If the central bank doesn’t want to lose credibility, it would be wise to make this the last rate hike for a while, Jean suggested, as interest hikes have caused instability for some Canadians, especially in the housing market.
“When you look at metrics like debt-to-income or debt-to-asset ratio, it’s very high, and secondly, we also have a feature in our mortgage system that, for example, the US doesn’t have” , said John. “We typically renew a mortgage every five years, so people renewing now are doing (this) at much higher interest rates, and given the debt burden that puts a significant strain on their budget.”

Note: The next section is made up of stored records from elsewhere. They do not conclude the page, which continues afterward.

(** * Monocle: the raid-worker scheduler ([monocle/worker_raider.py])

    A shallow embedding of the class [WorkerRaider]: the job queue and its
    keys ([add_job], [preload]), the worker selector ([best_worker]), one
    visit attempt ([try_point]), the dispatch loop ([launch]), and what
    [__init__] and [required_extra_accounts] add to the methods of
    [Worker]. [get_start_coords] returns a value of another module and is
    left out.

    Conventions of the embedding.
    - Python [int] is [Z]. A Python [float] is read as the rational it
      denotes ([Q]); [float('inf')] is the extra element of [xfloat].
      Comparison and [int()] are exact on these. An arithmetic operation on
      floats is the exact operation followed by the rounding [fl] of
      IEEE 754 binary64 (to nearest, ties to even, subnormals included),
      and a value that is not a double (a decimal setting, an [int]
      operand) is rounded the same way when it enters one. Results beyond
      the range of a double (infinities, NaN, [OverflowError]) are not
      modelled.
    - The class attributes of [WorkerRaider] ([workers], [skipped],
      [visits], [hash_burn], [job_queue], [coroutine_semaphore]) and the run
      flag [overseer.running] are the fields of [State]; every function
      threads it. A worker is referred to by its position in [workers].
    - [job_queue] is the list inside [queue.PriorityQueue], kept by the
      [heappush] and [heappop] of CPython's [_heapq]; a comparison of two
      tuples that reaches two unequal dicts raises [TypeError].
    - What the code does to the outside world (log lines, sleeps, visits,
      queue insertions, semaphore releases) is appended to [trace].
    - What the outside world answers (clock readings, visit results, the
      jitter of [randomize_point], wake-ups) comes from an [Env] record.
    - A coroutine is followed from its start to its end. What other tasks
      do while it sleeps inside [best_worker] is the [t_others] of a [Tick];
      what they do while it awaits a visit is left out: the statements are
      about what the attempt itself does.
    - [Worker.visit] and [Worker.travel_speed] are code of another module:
      a visit is the result it returns or the exception it raises, a travel
      speed is a function of the point. What a visit does inside the worker
      (its position, and with it its later travel speeds) is not modelled.
    - Exceptions are those deriving from [Exception], and [CancelledError];
      [KeyboardInterrupt] and [SystemExit] are not modelled. *)

From Stdlib Require Import ZArith QArith Qround Qpower Lia Lqa ZifyNat String.
From stdpp Require Import base list.

Local Open Scope Z_scope.
Local Arguments Nat.div : simpl never.

(** ** Python values and exceptions *)

(** The results a visit may hand back, as far as [try_point] looks at them:
    it tests [== -1] and truthiness. *)
Inductive pyval :=
| PyNone
| PyBool (b : bool)
| PyInt (n : Z)
| PyObj (nonempty : bool).

Definition truthy (v : pyval) : bool :=
  match v with
  | PyNone => false
  | PyBool b => b
  | PyInt n => negb (n =? 0)
  | PyObj nonempty => nonempty
  end.

(** [v == k] for an integer literal [k]; [True == 1] and [False == 0]. *)
Definition py_eq_int (v : pyval) (k : Z) : bool :=
  match v with
  | PyBool b => (if b then 1 else 0) =? k
  | PyInt n => n =? k
  | PyNone | PyObj _ => false
  end.

Inductive exn :=
| CancelledError
| GymNotFoundError
| NothingSeenAtGymSpotError
| UnboundLocalError
| TypeError
| OtherException (what : string).

Definition is_cancelled (e : exn) : bool :=
  match e with CancelledError => true | _ => false end.

Definition is_visit_error (e : exn) : bool :=
  match e with
  | GymNotFoundError | NothingSeenAtGymSpotError => true
  | _ => false
  end.

(** ** Numbers *)

Definition Qltb (a b : Q) : bool := negb (Qle_bool b a).

(** [int(x)] of a float: truncation towards zero. *)
Definition py_int (x : Q) : Z := Z.quot (Qnum x) (Z.pos (Qden x)).

(** *** Float arithmetic *)

Definition pow2 (k : Z) : Q := (2 ^ k)%Q.

(** The nearest integer, the even one of two equally near. *)
Definition round_half_even (x : Q) : Z :=
  let f := Qfloor x in
  match (x - inject_Z f ?= 1 # 2)%Q with
  | Lt => f
  | Gt => f + 1
  | Eq => if Z.even f then f else f + 1
  end.

(** The exponent [e] with [2^e <= a < 2^(e+1)], for a positive [a]. *)
Definition binade (a : Q) : Z :=
  let e := Z.log2 (Qnum a) - Z.log2 (Z.pos (Qden a)) in
  if Qle_bool (pow2 e) a then e else e - 1.

(** The double nearest to a positive [a]: a multiple of the unit in the
    last of the 53 binary places of [a], or of [2^-1074] where [a] is too
    small for that. *)
Definition fl_pos (a : Q) : Q :=
  let s := Z.max (binade a - 52) (-1074) in
  Qred (inject_Z (round_half_even (a / pow2 s)) * pow2 s).

(** The double nearest to [x]: what a float literal, [float(n)] and every
    float operation round to. *)
Definition fl (x : Q) : Q :=
  match (x ?= 0)%Q with
  | Eq => 0
  | Gt => fl_pos x
  | Lt => - fl_pos (- x)
  end.
(** ** [find] *)

Lemma find_char_None c s : find_char c s = None <-> c ∉ s.
Proof.
  induction s as [|x s IH]; simpl; [split; [intros _; apply not_elem_of_nil|done]|].
  rewrite not_elem_of_cons. destruct (ascii_eqb x c) eqn:E.
  - apply ascii_eqb_true in E as ->. split; [done|tauto].
  - apply ascii_eqb_false in E. rewrite fmap_None, IH. split; [intros H; split; congruence|tauto].
Qed.

Lemma find_char_Some c s i :
  find_char c s = Some i -> s = take i s ++ c :: drop (S i) s /\ c ∉ take i s.
Proof.
  revert i. induction s as [|x s IH]; intros i; simpl; [done|].
  destruct (ascii_eqb x c) eqn:E.
  - apply ascii_eqb_true in E as ->. intros [= <-]. split; [done|]. apply not_elem_of_nil.
  - apply ascii_eqb_false in E. intros (j & Hj & ->)%fmap_Some.
    apply IH in Hj as [Hs Hn]. simpl. rewrite not_elem_of_cons. split; [by f_equal|done].
Qed.

Lemma find_char_app c s t : c ∉ s -> find_char c (s ++ c :: t) = Some (length s).
Proof.
  induction s as [|x s IH]; simpl; intros H; [by rewrite ascii_eqb_refl|].
  apply not_elem_of_cons in H as [Hx Hs].
  rewrite (proj2 (ascii_eqb_false x c)) by done. by rewrite IH.
Qed.

Lemma find_char_lt c s i : find_char c s = Some i -> i < length s.
Proof.
  intros [H _]%find_char_Some. apply (f_equal length) in H.
  rewrite length_app, length_take in H. simpl in H. rewrite length_drop in H. lia.
Qed.

Lemma find_char_split c s :
  (exists a b, find_char c s = Some (length a) /\ s = a ++ c :: b /\ c ∉ a)
  \/ (find_char c s = None /\ c ∉ s).
Proof.
  destruct (find_char c s) as [i|] eqn:E.
  - left. pose proof (find_char_lt _ _ _ E). apply find_char_Some in E as [Hs Hn].
    exists (take i s), (drop (S i) s). rewrite length_take_le by lia. done.
  - right. split; [done|]. by apply find_char_None.
Qed.

(** ** Splitting on a separator

    [split_on sep s] is the list of fields of [s]: one more than the number of
    separators, none of which contains the separator. *)
Fixpoint split_on (sep : ascii) (s : bytes) : list bytes :=
  match s with
  | [] => [[]]
  | c :: s' =>
      if ascii_eqb c sep then [] :: split_on sep s'
      else match split_on sep s' with
           | [] => [[c]]
           | f :: fs => (c :: f) :: fs
           end
  end.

Those caught up in the need to renew a mortgage at a time when interest rates are higher may find their budget constrained. It’s a question that could domino depending on how strong other aspects of the economy are.
According to the Center for Future Work, additional debt burdens paid by households increased by 0.6% of GDP in the third quarter of 2022, the largest quarterly increase in history.
The National Bank research note said Canadian housing “is in a recession”, adding that “cumulative price declines (are) now exceeding what was seen in 2008-2009”.
Jean said the job market is still “tight, resilient, but that doesn’t mean it’s going to last forever.”
“If we go into an environment in 2023 where people start losing their jobs and we still have these big increases in mortgage payments, that will put a lot of people in financial trouble,” he said. “They’re going to stop spending, as we should see contractions in GDP, and if the Bank of Canada really pushes too far, it could create a recession of a magnitude that doesn’t really need to be managed. inflation.”
If the Bank of Canada fails to make this interest rate hike its last for now, it could be difficult for anyone to argue that the pros outweigh the cons, he said.
“Especially knowing that some of the inflation that was transitory – supply chains, those kind of pressures, energy – those are going down nicely right now, so I think there are good arguments to do so…after this one, the Bank of Canada might want to stop,” Jean said.